● **Task objective**: Only lines holding the word "ValueError" are wanted from the records; copy all of them.

● **Data extract**:

(** * GeoData: a shallow embedding of [GeoData/GeoData.py]

    The development follows the Python module top to bottom: the numeric
    and array model that stands for NumPy, the exception / warning monads,
    [timerepair], the [GeoData] record with its constructor, then the
    methods [timeregister], [add_times], [__eq__] and [interpolate].

    Numbers.  Array elements are IEEE doubles in the source.  They are
    idealised here as [NaN] or an exact rational: rounding and the two
    infinities are abstracted away, not-a-number is kept because the
    masking logic of the module is about it.

    Dtypes.  The arrays a [GeoData] holds are float64.  [timerepair] alone
    writes a computed float back into its input array, so it is modelled
    with the dtype of that array: an integer array holds integers, and
    a float stored into it is truncated. *)

From Stdlib Require Import String Ascii.
From Stdlib Require Import List Bool Arith ZArith QArith Lqa Lia.
From Stdlib Require Import Permutation Sorted.
Import ListNotations.
Local Open Scope string_scope.
Local Open Scope list_scope.

Local Open Scope nat_scope.

(* ------------------------------------------------------------------ *)
(** ** Numbers *)

Inductive fnum : Type :=
| NaN
| Fin (q : Q).

Definition isnan (x : fnum) : bool :=
  match x with NaN => true | Fin _ => false end.

(** [np.isfinite]: without infinities in the model, finite means not NaN. *)
Definition isfinite (x : fnum) : bool := negb (isnan x).

Definition fadd (a b : fnum) : fnum :=
  match a, b with
  | Fin x, Fin y => Fin (x + y)
  | _, _ => NaN
  end.

Definition fsub (a b : fnum) : fnum :=
  match a, b with
  | Fin x, Fin y => Fin (x - y)
  | _, _ => NaN
  end.

(** Division of a float by an element count; [0.0 / 0] is not-a-number
    (the only way a zero count arises below is the mean of an empty array,
    whose sum is [0.0]). *)
Definition fdiv_count (a : fnum) (n : nat) : fnum :=
  match a, n with
  | Fin x, S _ => Fin (x / inject_Z (Z.of_nat n))
  | _, _ => NaN
  end.

(** Comparisons are the IEEE ones: anything compared with NaN is false. *)
Definition flt (a b : fnum) : bool :=
  match a, b with
  | Fin x, Fin y => match (x ?= y)%Q with Lt => true | _ => false end
  | _, _ => false
  end.

Definition fgt (a b : fnum) : bool := flt b a.


Definition feq (a b : fnum) : bool :=
  match a, b with
  | Fin x, Fin y => Qeq_bool x y
  | _, _ => false
  end.

Definition fsum (l : list fnum) : fnum := fold_left fadd l (Fin 0).

(** [ndarray.mean()] of a 1-D array. *)
Definition mean (l : list fnum) : fnum := fdiv_count (fsum l) (length l).

(** [np.diff] of a 1-D array: [out[i] = a[i+1] - a[i]]. *)
Fixpoint diff (l : list fnum) : list fnum :=
  match l with
  | x :: ((y :: _) as tl) => fsub y x :: diff tl
  | _ => []
  end.

(** [np.roll(a, shift)] of a 1-D array: [out[(i + shift) mod n] = a[i]]. *)
Definition roll {A : Type} (l : list A) (shift : Z) : list A :=
  match l with
  | [] => []
  | _ =>
      let k := Z.to_nat ((- shift) mod Z.of_nat (length l)) in
      skipn k l ++ firstn k l
  end.

(* ------------------------------------------------------------------ *)
(** ** Arrays

    The arrays the module handles have rank 1, 2 or 3.  A rank-2 array
    carries its column count so that shape [(0, k)] is representable;
    a rank-3 array is a stack of [d1 x d2] frames. *)

Inductive ndarray : Type :=
| Arr1 (xs : list fnum)
| Arr2 (ncols : nat) (rows : list (list fnum))
| Arr3 (d1 d2 : nat) (frames : list (list (list fnum))).

Definition ndim (a : ndarray) : nat :=
  match a with Arr1 _ => 1 | Arr2 _ _ => 2 | Arr3 _ _ _ => 3 end.

(** [a.shape[0]] *)
Definition shape0 (a : ndarray) : nat :=
  match a with
  | Arr1 xs => length xs
  | Arr2 _ rows => length rows
  | Arr3 _ _ frames => length frames
  end.

Definition ravel (a : ndarray) : list fnum :=
  match a with
  | Arr1 xs => xs
  | Arr2 _ rows => concat rows
  | Arr3 _ _ frames => concat (map (@concat fnum) frames)
  end.

(* ------------------------------------------------------------------ *)
(** ** Exceptions, warnings and the two monads *)

Inductive exn : Type :=
| AssertionError (msg : string)
| ValueError (msg : string)
| IndexError (msg : string)
| KeyError (key : string)
| TypeError (msg : string)
| Unmodelled (what : string).   (* a library corner this embedding leaves out *)

Inductive result (A : Type) : Type :=
| Ok (a : A)
| Raise (e : exn).
Arguments Ok {A} a.
Arguments Raise {A} e.

(** What [logging.warning] is called with.  The text of the second message
    is ['No {} data available at {}'] formatted with the field name and the
    date [datetime.fromtimestamp] makes of the start time of the step; the
    warning carries that date, as the POSIX time it stands for. *)
Inductive warning : Type :=
| WarnTimearSize1
| WarnNoData (iparam : string) (tim0 : fnum).

(** Functions that may raise and may log. *)
Definition W (A : Type) : Type := (result A * list warning)%type.

Definition retW {A} (a : A) : W A := (Ok a, []).
Definition raiseW {A} (e : exn) : W A := (Raise e, []).
Definition warnW (w : warning) : W unit := (Ok tt, [w]).
Definition liftR {A} (r : result A) : W A := (r, []).

Definition bindW {A B} (c : W A) (k : A -> W B) : W B :=
  match c with
  | (Ok a, l1) => let '(r, l2) := k a in (r, l1 ++ l2)
  | (Raise e, l1) => (Raise e, l1)
  end.

Declare Scope w_scope.
Delimit Scope w_scope with W.
Notation "x <- c ;; k" := (bindW c (fun x => k))
  (at level 61, c at next level, right associativity) : w_scope.
Notation "c ;;; k" := (bindW c (fun _ => k))
  (at level 61, right associativity) : w_scope.

Fixpoint mapW {A B} (f : A -> W B) (l : list A) : W (list B) :=
  match l with
  | [] => retW []
  | x :: l' => (y <- f x ;; ys <- mapW f l' ;; retW (y :: ys))%W
  end.

(** Python indexing of a sequence with a possibly negative index. *)
Definition py_norm (n : nat) (i : Z) : option nat :=
  let j := if (i <? 0)%Z then (Z.of_nat n + i)%Z else i in
  if ((0 <=? j) && (j <? Z.of_nat n))%Z then Some (Z.to_nat j) else None.

Definition py_index {A} (l : list A) (i : Z) : result A :=
  match py_norm (length l) i with
  | Some j =>
      match nth_error l j with
      | Some x => Ok x
      | None => Raise (IndexError "index out of bounds")
      end
  | None => Raise (IndexError "index out of bounds")
  end.

Fixpoint set_nth {A} (l : list A) (j : nat) (v : A) : list A :=
  match l, j with
  | [], _ => []
  | _ :: tl, O => v :: tl
  | x :: tl, S j' => x :: set_nth tl j' v
  end.

Definition py_setitem {A} (l : list A) (i : Z) (v : A) : result (list A) :=
  match py_norm (length l) i with
  | Some j => Ok (set_nth l j v)
  | None => Raise (IndexError "index out of bounds")
  end.

(** [np.column_stack((a, b))] of two 1-D arrays. *)
Fixpoint zip_rows (a b : list fnum) : list (list fnum) :=
  match a, b with
  | x :: a', y :: b' => [x; y] :: zip_rows a' b'
  | _, _ => []
  end.

Definition column_stack (a b : list fnum) : result ndarray :=
  if length a =? length b then Ok (Arr2 2 (zip_rows a b))
  else Raise (ValueError "all the input array dimensions must match").

(* ------------------------------------------------------------------ *)
(** ** [timerepair]

    [timear2 = np.roll(timear, -1)] has the dtype of the input, and
    [timear2[-1] = timear2[-2] + avdiff] stores a float into it: NumPy
    casts the value to the dtype of the array, which for an integer array
    drops the fraction (truncation toward zero).  An integer array holds no
    not-a-number; sums of integers are taken as exact (no wrap-around at
    the 64-bit limit). *)

Inductive dtype : Type :=
| Float64
| Int64.

(** [int(x)] for a float [x]: truncation toward zero. *)
Definition trunc (x : fnum) : fnum :=
  match x with
  | NaN => NaN
  | Fin q => Fin (inject_Z (Z.quot (Qnum q) (Zpos (Qden q))))
  end.

(** The value an array of dtype [dt] holds after [a[i] = x]. *)
Definition astype (dt : dtype) (x : fnum) : fnum :=
  match dt with
  | Float64 => x
  | Int64 => trunc x
  end.

Definition timerepair_flat (dt : dtype) (timear : list fnum) : W ndarray :=
  (match timear with
   | [t0] =>
       warnW WarnTimearSize1 ;;;
       retW (Arr2 2 [[t0; fadd t0 (Fin 60)]])
   | _ =>
       let avdiff := mean (diff timear) in
       let timear2 := roll timear (-1) in
       x <- liftR (py_index timear2 (-2)) ;;
       timear2' <- liftR (py_setitem timear2 (-1) (astype dt (fadd x avdiff))) ;;
       liftR (column_stack timear timear2')
   end)%W.

(** [timerepair(timear)] for an array [timear] of dtype [dt]. *)
Definition timerepair (dt : dtype) (timear : ndarray) : W ndarray :=
  match timear with
  | Arr2 2 _ => retW timear
  | Arr2 _ _ => timerepair_flat dt (ravel timear)
  | Arr1 xs => timerepair_flat dt xs
  | Arr3 _ _ _ => raiseW (Unmodelled "timerepair of a rank-3 array")
  end.

(* ------------------------------------------------------------------ *)
(** ** Pure fallible helpers (NumPy indexing and stacking) *)

Definition bindR {A B} (c : result A) (k : A -> result B) : result B :=
  match c with
  | Ok a => k a
  | Raise e => Raise e
  end.

Declare Scope r_scope.
Delimit Scope r_scope with R.
Notation "x <- c ;; k" := (bindR c (fun x => k))
  (at level 61, c at next level, right associativity) : r_scope.

Fixpoint mapR {A B} (f : A -> result B) (l : list A) : result (list B) :=
  match l with
  | [] => Ok []
  | x :: l' =>
      (y <- f x ;; ys <- mapR f l' ;; Ok (y :: ys))%R
  end.

Definition shape (a : ndarray) : list nat :=
  match a with
  | Arr1 xs => [length xs]
  | Arr2 c rows => [length rows; c]
  | Arr3 d1 d2 frames => [length frames; d1; d2]
  end.

(** [a[:, j]] where the result is a 1-D array. *)
Definition column (j : nat) (a : ndarray) : result (list fnum) :=
  match a with
  | Arr1 _ => Raise (IndexError "too many indices for array")
  | Arr2 c rows =>
      if j <? c then Ok (map (fun r => nth j r NaN) rows)
      else Raise (IndexError "index out of bounds")
  | Arr3 _ _ _ => Raise (Unmodelled "a[:, j] of a rank-3 array")
  end.

(** [np.argwhere(bs)] for a 1-D boolean array, read as the list of the
    indices [list[i][0]]. *)
Fixpoint argwhere_from (i : nat) (bs : list bool) : list nat :=
  match bs with
  | [] => []
  | b :: bs' => (if b then [i] else []) ++ argwhere_from (S i) bs'
  end.

Definition argwhere (bs : list bool) : list nat := argwhere_from 0 bs.

(** [np.arange(lo, hi)] on naturals. *)
Definition arange (lo hi : nat) : list nat := seq lo (hi - lo).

● **Output below**:
| ValueError (msg : string)
  else Raise (ValueError "all the input array dimensions must match").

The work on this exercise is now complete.